[What you should do]: Nothing but an exact copy is wanted: the line with "rewrite Hk; destruct" and each line after it in the data below, last line included.

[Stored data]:
■ ■ ■ ■ ■

Definition TrimAppendWithTimestamp (k : IterKey) (shared_len : nat) (non_shared_data : bytes) (ts_sz : nat) : res IterKey :=
  let* _ := assert_ (ts_sz =? 8)%nat in
  let non_shared_len := length non_shared_data in
  let total := (shared_len + non_shared_len + ts_sz)%nat in
  let sl := Z.of_nat shared_len in
  let nl := Z.of_nat non_shared_len in
  if IsUserKey k then
    let* shared := key_part k 0 sl in
    SetKeySlices k [shared; non_shared_data; replicate ts_sz Byte.x00] total
  else
    let* _ := assert_ (kNumInternalBytes <=? shared_len + non_shared_len)%nat in
    let user_key_len := u64 (Z.of_nat (key_size_ k) - 8) in
    let sharable_user_key_len := u64 (user_key_len - Z.of_nat ts_sz) in
    let shared_user_key_len := Z.min sl sharable_user_key_len in
    let shared_internal_bytes_len := sl - shared_user_key_len in
    let* s1 := key_part k 0 shared_user_key_len in
    let* acc := MaybeAddKeyPartsWithTimestamp s1 (shared_internal_bytes_len + nl <? 8) (u64 (sl + nl - 8)) ts_sz ([], false) in
    let* s2 := key_part k user_key_len shared_internal_bytes_len in
    let* acc := MaybeAddKeyPartsWithTimestamp s2 (nl <? 8) (u64 (shared_internal_bytes_len + nl - 8)) ts_sz acc in
    let* (slices, ts_added) := MaybeAddKeyPartsWithTimestamp non_shared_data (8 <=? nl) (u64 (nl - 8)) ts_sz acc in
    let* _ := assert_ ts_added in
    SetKeySlices k slices total.

Definition SetKeyWithPaddedMinTimestamp (k : IterKey) (key : bytes) (ts_sz : nat) : res IterKey :=
  let* _ := assert_ (ts_sz =? 8)%nat in
  if is_user_key_ k then SetKeySlices k [key; replicate ts_sz Byte.x00] (length key + ts_sz)
  else
    let* _ := assert_ (kNumInternalBytes <=? length key)%nat in
    let user_key_size := (length key - kNumInternalBytes)%nat in
    SetKeySlices k [take user_key_size key; replicate ts_sz Byte.x00; drop user_key_size key] (length key + ts_sz).

(** ** Exchanging two keys *)
(** [memcpy(dst, src, n)] between two inline buffers. *)
Definition copy_inline (dst src : bytes) (n : nat) : res bytes :=
  let* s := read src n in memcpy dst 0 s.
(** The buffers of this and of the other key: inline bytes and heap block. *)
Definition swap_buffers (sp1 : bytes) (h1 : option bytes) (sp2 : bytes) (h2 : option bytes) (n_both n1 n2 : nat) :
    res (bytes * option bytes * (bytes * option bytes)) :=
  match h1, h2 with
  | None, None =>
      let* temp := read sp1 n_both in
      let* sp1' := copy_inline sp1 sp2 n_both in
      let* sp2' := memcpy sp2 0 temp in
      Ok ((sp1', None), (sp2', None))
  | None, Some b2 => let* sp2' := copy_inline sp2 sp1 n1 in Ok ((sp1, Some b2), (sp2', None))
  | Some b1, None => let* sp1' := copy_inline sp1 sp2 n2 in Ok ((sp1', None), (sp2, Some b1))
  | Some b1, Some b2 => Ok ((sp1, Some b2), (sp2, Some b1))
  end.
Definition Swap (k other : IterKey) : res (IterKey * IterKey) :=
  let max_sz := Nat.min (Nat.max (key_size_ k) (key_size_ other)) kInlineBufferSize in
  let* (a, b) := swap_buffers (space_ k) (heap_buf k) (space_ other) (heap_buf other) max_sz (key_size_ k) (key_size_ other) in
  let* (c, d) := swap_buffers (space_for_secondary_buf_ k) (heap_secondary k) (space_for_secondary_buf_ other) (heap_secondary other)
                   kInlineBufferSize (secondary_buf_size_ k) (secondary_buf_size_ other) in
  Ok (mkIterKey a.1 a.2 (buf_size_ other) c.1 c.2 (secondary_buf_size_ other) (key_ other) (key_size_ other) (is_user_key_ other),
      mkIterKey b.1 b.2 (buf_size_ k) d.1 d.2 (secondary_buf_size_ k) (key_ k) (key_size_ k) (is_user_key_ k)).

(** ** Invariant *)
(** The recorded sizes are those of the buffers, and the key is inside its memory. *)
Definition iterkey_ok (k : IterKey) : Prop :=
  length (space_ k) = kInlineBufferSize ∧ length (space_for_secondary_buf_ k) = kInlineBufferSize ∧
  length (buf_ k) = buf_size_ k ∧ length (secondary_buf_ k) = secondary_buf_size_ k ∧
  ∃ m, key_mem k = Ok m ∧ (key_size_ k ≤ length m)%nat.
(** A [Swap] copies the inline bytes of a key into the other one: they must hold it. *)
Definition swappable (k other : IterKey) : Prop :=
  (heap_buf k = None → is_Some (heap_buf other) → (key_size_ k ≤ kInlineBufferSize)%nat) ∧
  (heap_buf other = None → is_Some (heap_buf k) → (key_size_ other ≤ kInlineBufferSize)%nat).

(** ** Lemmas *)
Lemma memcpy_spec buf off src :
  (off + length src ≤ length buf)%nat →
  ∃ b, memcpy buf off src = Ok b ∧ length b = length buf ∧ take (off + length src) b = take off buf ++ src ∧
    drop (off + length src) b = drop (off + length src) buf.
Proof.
  intros Hl. unfold memcpy. rewrite (proj2 (Nat.leb_le _ _)) by done. eexists. split; [done|].
  assert (Ht : length (take off buf ++ src) = (off + length src)%nat) by (rewrite length_app, length_take; lia). split_and!.
  - rewrite app_assoc, length_app, Ht, length_drop. lia.
  - rewrite app_assoc. by apply take_app_exact.
  - rewrite app_assoc. by apply drop_app_exact.
Qed.
Lemma read_spec m n : (n ≤ length m)%nat → read m n = Ok (take n m).
Proof. intros Hn. unfold read. by rewrite (proj2 (Nat.leb_le _ _)). Qed.
Lemma getkey_ok k : iterkey_ok k → ∃ m, key_mem k = Ok m ∧ GetKey k = Ok (take (key_size_ k) m) ∧ length (take (key_size_ k) m) = key_size_ k.
Proof.
  intros (_ & _ & _ & _ & m & Hm & Hl). exists m. unfold GetKey. rewrite Hm. cbn [res_bind]. rewrite read_spec by done.
  split_and!; try done. rewrite length_take. lia.
Qed.

(** The buffer part of the invariant, kept by every change of the buffers. *)
Definition buffers_ok (k : IterKey) : Prop :=
  length (space_ k) = kInlineBufferSize ∧ length (space_for_secondary_buf_ k) = kInlineBufferSize ∧
  length (buf_ k) = buf_size_ k ∧ length (secondary_buf_ k) = secondary_buf_size_ k.
Lemma set_buf_ok k b : buffers_ok k → length b = length (buf_ k) →
  buffers_ok (set_buf k b) ∧ buf_ (set_buf k b) = b ∧ key_ (set_buf k b) = key_ k ∧ key_size_ (set_buf k b) = key_size_ k ∧
  secondary_buf_ (set_buf k b) = secondary_buf_ k ∧ is_user_key_ (set_buf k b) = is_user_key_ k.
Proof.
  intros (H1 & H2 & H3 & H4) Hb. unfold set_buf, buffers_ok, buf_, secondary_buf_ in *. destruct (heap_buf k) eqn:E; simpl in *; split_and!; congruence.
Qed.
Lemma set_secondary_ok k b : buffers_ok k → length b = length (secondary_buf_ k) →
  buffers_ok (set_secondary k b) ∧ secondary_buf_ (set_secondary k b) = b ∧ key_ (set_secondary k b) = key_ k ∧
  key_size_ (set_secondary k b) = key_size_ k ∧ is_user_key_ (set_secondary k b) = is_user_key_ k.
Proof.
  intros (H1 & H2 & H3 & H4) Hb. unfold set_secondary, buffers_ok, buf_, secondary_buf_ in *. destruct (heap_secondary k) eqn:E; simpl in *; split_and!; congruence.
Qed.
Lemma enlarge_ok k n : buffers_ok k →
  ∃ k', EnlargeBufferIfNeeded k n = Ok k' ∧ buffers_ok k' ∧ (n ≤ length (buf_ k'))%nat ∧ is_user_key_ k' = is_user_key_ k ∧
    secondary_buf_ k' = secondary_buf_ k ∧ (key_ k ≠ InBuf → key_ k' = key_ k ∧ key_size_ k' = key_size_ k).
Proof.
  intros (H1 & H2 & H3 & H4). unfold EnlargeBufferIfNeeded, EnlargeBuffer. destruct (Nat.ltb_spec (buf_size_ k) n) as [Hlt|Hge].
  - cbn [assert_ res_bind]. eexists. split; [done|]. unfold ResetBuffer, buffers_ok, buf_, secondary_buf_ in *.
    destruct (key_ k); simpl; rewrite ?fresh_length; split_and!; try done; try lia.
  - exists k. unfold buffers_ok. rewrite H3. split_and!; done.
Qed.
Lemma enlarge_secondary_ok k n : buffers_ok k →
  let k' := EnlargeSecondaryBufferIfNeeded k n in
  buffers_ok k' ∧ (n ≤ length (secondary_buf_ k'))%nat ∧ is_user_key_ k' = is_user_key_ k.
Proof.
  intros (H1 & H2 & H3 & H4). unfold EnlargeSecondaryBufferIfNeeded. destruct (Nat.leb_spec n (secondary_buf_size_ k)) as [Hge|Hlt].
  - unfold buffers_ok. rewrite H4. split_and!; done.
  - unfold ResetSecondaryBuffer, buffers_ok, buf_, secondary_buf_ in *. destruct (key_ k); simpl; rewrite ?fresh_length; split_and!; try done; try lia.
Qed.

(** A key that was just written to the front of a buffer. *)
Lemma in_buf_ok k key : buffers_ok k → take (length key) (buf_ k) = key → (length key ≤ length (buf_ k))%nat →
  iterkey_ok (set_key k InBuf (length key)) ∧ GetKey (set_key k InBuf (length key)) = Ok key.
Proof.
  intros (H1 & H2 & H3 & H4) Ht Hl. split; [split_and!; try done; by exists (buf_ k)|].
  change (read (buf_ k) (length key) = Ok key). rewrite read_spec by done. by rewrite Ht.
Qed.
Lemma in_secondary_ok k key : buffers_ok k → take (length key) (secondary_buf_ k) = key → (length key ≤ length (secondary_buf_ k))%nat →
  iterkey_ok (set_key k InSecondary (length key)) ∧ GetKey (set_key k InSecondary (length key)) = Ok key.
Proof.
  intros (H1 & H2 & H3 & H4) Ht Hl. split; [split_and!; try done; by exists (secondary_buf_ k)|].
  change (read (secondary_buf_ k) (length key) = Ok key). rewrite read_spec by done. by rewrite Ht.
Qed.

Lemma SetKeyImpl_spec k key copy : iterkey_ok k →
  ∃ k', SetKeyImpl k key copy = Ok k' ∧ iterkey_ok k' ∧ GetKey k' = Ok key ∧ is_user_key_ k' = is_user_key_ k.
Proof.
  intros (H1 & H2 & H3 & H4 & _). unfold SetKeyImpl. destruct copy.
  - destruct (enlarge_ok k (length key)) as (k1 & -> & Hb1 & Hn & Hu & _); [done|]. cbn [res_bind].
    destruct (memcpy_spec (buf_ k1) 0 key) as (b & -> & Hlb & Ht & _); [done|]. cbn [res_bind].
    destruct (set_buf_ok k1 b Hb1 Hlb) as (Hb2 & Heq & _ & _ & _ & Hu2). eexists. split; [done|].
    destruct (in_buf_ok (set_buf k1 b) key) as [H5 H6]; [done|by rewrite Heq|by rewrite Heq, Hlb|]. split_and!; try done. simpl. by rewrite Hu2.
  - eexists. split; [done|]. split; [split_and!; try done; by exists key|]. split; [|done]. unfold GetKey. cbn. rewrite read_spec by done. by rewrite firstn_all.
Qed.
Lemma SetKeySlices_spec k slices total : iterkey_ok k → (length slices ≤ 5)%nat → length (concat slices) = total →
  ∃ k', SetKeySlices k slices total = Ok k' ∧ iterkey_ok k' ∧ GetKey k' = Ok (concat slices) ∧ is_user_key_ k' = is_user_key_ k.
Proof.
  intros (H1 & H2 & H3 & H4 & m & Hm & _) H5 <-. unfold SetKeySlices. rewrite (proj2 (Nat.leb_le _ _)) by done. cbn [assert_ res_bind].
  assert (Hprim : ∃ k', (let* k1 := EnlargeBufferIfNeeded k (length (concat slices)) in let* b := memcpy (buf_ k1) 0 (concat slices) in
      Ok (set_key (set_buf k1 b) InBuf (key_size_ k1))) = Ok k' ∧ buffers_ok k' ∧ take (length (concat slices)) (buf_ k') = concat slices ∧
      (length (concat slices) ≤ length (buf_ k'))%nat ∧ key_ k' = InBuf ∧ is_user_key_ k' = is_user_key_ k).
  { destruct (enlarge_ok k (length (concat slices))) as (k1 & -> & Hb1 & Hn & Hu & _); [done|]. cbn [res_bind].
    destruct (memcpy_spec (buf_ k1) 0 (concat slices)) as (b & -> & Hlb & Ht & _); [done|]. cbn [res_bind].
    destruct (set_buf_ok k1 b Hb1 Hlb) as (Hb2 & Heq & _ & _ & _ & Hu2). eexists. split; [done|].
    change (buf_ (set_key ?x _ _)) with (buf_ x). rewrite Heq. split_and!; try done; [lia|]. simpl. by rewrite Hu2. }
  destruct (key_ k) eqn:Ek; [|destruct Hprim as (k' & -> & Hb & Ht & Hl & Hk & Hu); cbn [res_bind]; rewrite Nat.eqb_refl; cbn [assert_ res_bind];
    rewrite Hk; destruct (in_buf_ok k' (concat slices) Hb Ht Hl); eexists; (split; [done|]); done..].
  destruct (enlarge_secondary_ok k (length (concat slices))) as (Hb1 & Hn & Hu); [done|].
  set (k1 := EnlargeSecondaryBufferIfNeeded k (length (concat slices))) in *.
  destruct (memcpy_spec (secondary_buf_ k1) 0 (concat slices)) as (b & -> & Hlb & Ht & _); [done|]. cbn [res_bind].
  destruct (set_secondary_ok k1 b Hb1 Hlb) as (Hb2 & Heq & _ & _ & Hu2). rewrite Nat.eqb_refl. cbn [assert_ res_bind]. eexists. split; [done|].
  destruct (in_secondary_ok (set_secondary k1 b) (concat slices)) as [H6 H7]; [done|by rewrite Heq|rewrite Heq, Hlb; done|].
  split_and!; try done. simpl. by rewrite Hu2.
Qed.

■ ■ ■ ■ ■

[The completed task]:
    rewrite Hk; destruct (in_buf_ok k' (concat slices) Hb Ht Hl); eexists; (split; [done|]); done..].
  destruct (enlarge_secondary_ok k (length (concat slices))) as (Hb1 & Hn & Hu); [done|].
  set (k1 := EnlargeSecondaryBufferIfNeeded k (length (concat slices))) in *.
  destruct (memcpy_spec (secondary_buf_ k1) 0 (concat slices)) as (b & -> & Hlb & Ht & _); [done|]. cbn [res_bind].
  destruct (set_secondary_ok k1 b Hb1 Hlb) as (Hb2 & Heq & _ & _ & Hu2). rewrite Nat.eqb_refl. cbn [assert_ res_bind]. eexists. split; [done|].
  destruct (in_secondary_ok (set_secondary k1 b) (concat slices)) as [H6 H7]; [done|by rewrite Heq|rewrite Heq, Hlb; done|].
  split_and!; try done. simpl. by rewrite Hu2.
Qed.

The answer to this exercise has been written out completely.